APAH Housing Initiative Treads on New Ground
by KRISTEN ARMSTRONG, Staff Writer
|When the Arlington Partnership for
Affordable Housing (APAH) formed in 1989, one of its goals was
eventually to acquire the Courthouse Crossings garden apartment complex
in North Arlington.
Now, that goal has been reached.
APAH purchased the complex from Paradigm Development in late May last year and will celebrate its grand reopening on Sept. 25.
Courthouse Crossings and APAH have been “intertwined from the beginning,” said the organization's president, Nina Janopaul in a recent interview. “It's like a welcome home.”
Courthouse Crossings, on North Scott Street, was Arlington's first property financed by Low-Income Housing Tax Credits, a program created by the federal government that gives tax breaks to companies or private investors who financially support a low-income housing project.
APAH worked with Alliant Capital, a Los Angeles-based investor, to purchase and upgrade the 112-unit property, and was able to make every unit in the complex available to households earning $35,000 to $55,000 per year. Rents for those units have dropped 26 to 35 percent from before the renovation.

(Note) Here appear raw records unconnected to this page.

Section Containers.
Context {T : Type} `{EqDecision T} (T0 : T).

(** The blocks in use: base address to contents. *)
Local Abbreviation heap := (gmap Z (list T)).

(** The answer to a request for [n] elements at the place asked: a base address and what the block holds, or the
    error ([BadAlloc] when the resource answers null, or that of the remote call that carries the request). *)
Context (serve : heap -> MemoryType -> Z -> Z * list T + Status).

(** src/pando-rt/include/pando-rt/memory/allocate_memory.hpp:63-109 [allocateMemory]: the answer of the resource at the
    place, for the two memories that can be allocated from; [n] is the number of elements, whose product with their size is taken not to wrap, as for
    fewer than 2^60 elements of 16 bytes *)
Definition allocateMemory (h : heap) (n : Z) (memoryType : MemoryType) : heap * (Z + Status) :=
  match memoryType with
  | Main | L2SP =>
      match serve h memoryType n with
      | inl (p, contents) => (<[p := contents]> h, inl p)
      | inr error => (h, inr error)
      end
  | _ => (h, inr InvalidValue)
  end.

(** src/pando-rt/include/pando-rt/memory/allocate_memory.hpp:149-190 [deallocateMemory]: nothing for a null pointer *)
Definition deallocateMemory (h : heap) (p : option Z) : heap := match p with Some p => delete p h | None => h end.

(** [p[pos]], read and written. *)
Definition load_at (h : heap) (p : option Z) (pos : Z) : outcome T :=
  match p with
  | Some p => match h !! p with
      | Some l => if pos <? Z.of_nat (length l) then
          match l !! Z.to_nat pos with Some v => Done v | None => Failed (Undefined "outside a block") end
          else Failed (Undefined "outside a block")
      | None => Failed (Undefined "not allocated") end
  | None => Failed (Undefined "null pointer")
  end.
Definition store_at (h : heap) (p : option Z) (pos : Z) (v : T) : outcome heap :=
  match p with
  | Some p => match h !! p with
      | Some l => if pos <? Z.of_nat (length l) then Done (<[p := <[Z.to_nat pos := v]> l]> h)
                  else Failed (Undefined "outside a block")
      | None => Failed (Undefined "not allocated") end
  | None => Failed (Undefined "null pointer")
  end.
(* ===== verification/Adjacency.v ===== *)
(** * Adjacency lists and parts of arrays

    What the graphs in compressed sparse rows share: a graph as the list of the destinations of each vertex, the positions of a vertex's edges
    among all edges, and lists in which a run of consecutive elements was overwritten. *)

From stdpp Require Import list.
From S2P Require Import Prelude.

Section Adjacency.
Context {A : Type}.
Implicit Types adj : list (list A).

(** The number of the first edge of a vertex, and of the first one after its edges. *)
Definition first_edge adj (i : nat) : nat := length (concat (take i adj)).

Lemma first_edge_S adj i l : adj !! i = Some l -> first_edge adj (S i) = (first_edge adj i + length l)%nat.
Proof. intros H. unfold first_edge. rewrite (take_S_r _ _ l) by done. rewrite concat_app, length_app. cbn [concat]. by rewrite app_nil_r. Qed.
Lemma first_edge_all adj i : (length adj <= i)%nat -> first_edge adj i = length (concat adj).
Proof. intros H. unfold first_edge. by rewrite take_ge. Qed.
Lemma first_edge_le adj i : (first_edge adj i <= length (concat adj))%nat.
Proof.
  unfold first_edge. rewrite <- (take_drop i adj) at 2. rewrite concat_app, length_app. lia.
Qed.
Lemma concat_edge adj i l k : adj !! i = Some l -> (k < length l)%nat -> concat adj !! (first_edge adj i + k)%nat = l !! k.
Proof.
  intros H Hk. unfold first_edge. replace (concat adj) with (concat (take i adj) ++ l ++ concat (drop (S i) adj)).
  2: { rewrite <- (take_drop_middle adj i l H) at 3. by rewrite concat_app. }
  rewrite lookup_app_r by lia. rewrite lookup_app_l by lia. f_equal. lia.
Qed.

(** Counting the edges list by list, in 64 bits. *)
Lemma numEdges_fold adj : forall n, 0 <= n -> n + Z.of_nat (length (concat adj)) < 2 ^ 64 ->
  fold_left (fun n v => u64 (n + Z.of_nat (length v))) adj n = n + Z.of_nat (length (concat adj)).
Proof.
  induction adj as [|l adj IH]; intros n Hn Hb; cbn [fold_left concat length] in *; [lia|]. rewrite length_app in *.
  rewrite wrapU_id by (unfold inU; lia). rewrite IH; lia.
Qed.
(** An element that occurs once is in one place of one list. *)
Lemma concat_unique (ls : list (list A)) : forall i j l m k n x, NoDup (concat ls) -> ls !! i = Some l -> ls !! j = Some m ->
  l !! k = Some x -> m !! n = Some x -> i = j /\ k = n.
Proof.
  induction ls as [|l0 ls IH]; intros [|i] [|j] l m k n x N Hi Hj Hk Hn; cbn in *; try done; apply NoDup_app in N as (N0 & D & N1).
  - injection Hi as ->. injection Hj as ->. split; [done|]. exact (NoDup_lookup _ _ _ _ N0 Hk Hn).
  - injection Hi as ->. exfalso. apply (D x); [by eapply list_elem_of_lookup_2|]. apply list_elem_of_In, in_concat. exists m.
    split; apply list_elem_of_In; by eapply list_elem_of_lookup_2.
  - injection Hj as ->. exfalso. apply (D x); [by eapply list_elem_of_lookup_2|]. apply list_elem_of_In, in_concat. exists l.
    split; apply list_elem_of_In; by eapply list_elem_of_lookup_2.
  - by destruct (IH i j l m k n x) as [-> ->].
Qed.
Lemma first_edge_mono adj i j : (i <= j)%nat -> (first_edge adj i <= first_edge adj j)%nat.
Proof.
  intros H. unfold first_edge. replace j with (i + (j - i))%nat by lia. rewrite <- take_take_drop, concat_app, length_app. lia.
Qed.
End Adjacency.

(** ** Overwritten runs *)

Section Splice.
Context {A : Type}.
Implicit Types k l : list A.

(** [l] with its elements from [i] on replaced by those of [k]. *)
Definition splice (i : nat) k l : list A := take i l ++ k ++ drop (i + length k) l.

Lemma splice_nil i l : splice i [] l = l.
Proof. unfold splice. cbn. rewrite Nat.add_0_r. apply take_drop. Qed.
Lemma splice_cons i x k l : (i < length l)%nat -> splice (S i) k (<[i := x]> l) = splice i (x :: k) l.
Proof.
  intros H. unfold splice. rewrite take_insert_snoc by done. rewrite <- app_assoc. cbn [app length]. do 2 f_equal.
  rewrite drop_insert_lt by lia. do 2 f_equal. lia.
Qed.
Lemma splice_length i k l : (i + length k <= length l)%nat -> length (splice i k l) = length l.
Proof. intros H. unfold splice. rewrite !length_app, length_take, length_drop. lia. Qed.
Lemma splice_all k l : length k = length l -> splice 0 k l = k.
Proof. intros H. unfold splice. rewrite H. cbn [take Nat.add app]. by rewrite drop_all, app_nil_r. Qed.
Lemma splice_lookup_in i k l j : (i + length k <= length l)%nat -> (j < length k)%nat -> splice i k l !! (i + j)%nat = k !! j.
Proof.
  intros H Hj. unfold splice. rewrite lookup_app_r by (rewrite length_take; lia). rewrite length_take, lookup_app_l by lia. f_equal. lia.
Qed.
Lemma splice_lookup_out i k l j : (i + length k <= length l)%nat -> (j < i \/ i + length k <= j)%nat -> splice i k l !! j = l !! j.
Proof.
  intros H Hj. unfold splice. destruct Hj as [Hj|Hj].
  - rewrite lookup_app_l by (rewrite length_take; lia). by apply lookup_take_lt.
  - rewrite lookup_app_r by (rewrite length_take; lia). rewrite length_take, lookup_app_r by lia. rewrite lookup_drop. f_equal. lia.
Qed.
Lemma splice_splice i k k' l : (i + length k + length k' <= length l)%nat -> splice (i + length k) k' (splice i k l) = splice i (k ++ k') l.
Proof.
  intros H. apply list_eq. intros j.
  assert (i + length k' + length k <= length l)%nat by lia.
  destruct (decide (i <= j < i + length (k ++ k'))%nat) as [Hj|Hj]; rewrite length_app in Hj.
  - replace j with (i + (j - i))%nat by lia. rewrite (splice_lookup_in i (k ++ k')) by (rewrite length_app; lia).
    destruct (decide (j < i + length k)%nat).
    + rewrite lookup_app_l by lia. rewrite splice_lookup_out by (rewrite ?splice_length; lia). by apply splice_lookup_in; lia.
    + rewrite lookup_app_r by lia. replace (i + (j - i))%nat with (i + length k + (j - i - length k))%nat by lia.
      apply splice_lookup_in; rewrite ?splice_length; lia.
  - rewrite (splice_lookup_out i (k ++ k')) by (rewrite length_app; lia).
    rewrite !splice_lookup_out by (rewrite ?splice_length; lia). done.
Qed.
Lemma lookup_repeat (x : A) (n j : nat) : (j < n)%nat -> repeat x n !! j = Some x.
Proof. revert j. induction n as [|n IH]; intros [|j] H; [lia|lia|done|]. apply IH. lia. Qed.
End Splice.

Upgrades to the building include new cabinets, carpeting, windows, appliances and central heating and air conditioning in each of the units, as well as new stairwells and awnings and a revamped swimming area.
Janopaul said that the organization would like to “follow the trend” and make all its properties fully available to low- and moderate-income households, but this will not be possible in all cases.
For some of the organization's other complexes, such as Parc Rosslyn, finances only will allow for approximately 40-percent-affordable housing. The rest of the units are rented at higher, market rates.
But “when we can make the finances work, let's make it 100 percent affordable,” Janopaul said.
Courthouse Crossings has more two- and three-bedroom units than most Arlington properties, making it an attractive choice for households with children.
Prior to APAH's purchase of the property, there were only about 30 children under the age of 18 living at Courthouse Crossings complex. Now, there are about 65 families who live in the complex, with approximately 120 children.
Eric Richards, a medical student at Georgetown University, his wife, Lindsay, and their 18-month-old daughter live in one of the two-bedroom, two-bath units.
“We were excited because [the complex] had some affordable housing,” Lindsay Richards said. “We love being so close to the city. We love the area. It's really accessible to everything.”
Three buildings of the Courthouse Corssings complex are already full and residents will be able to move into the final building at the end of the month.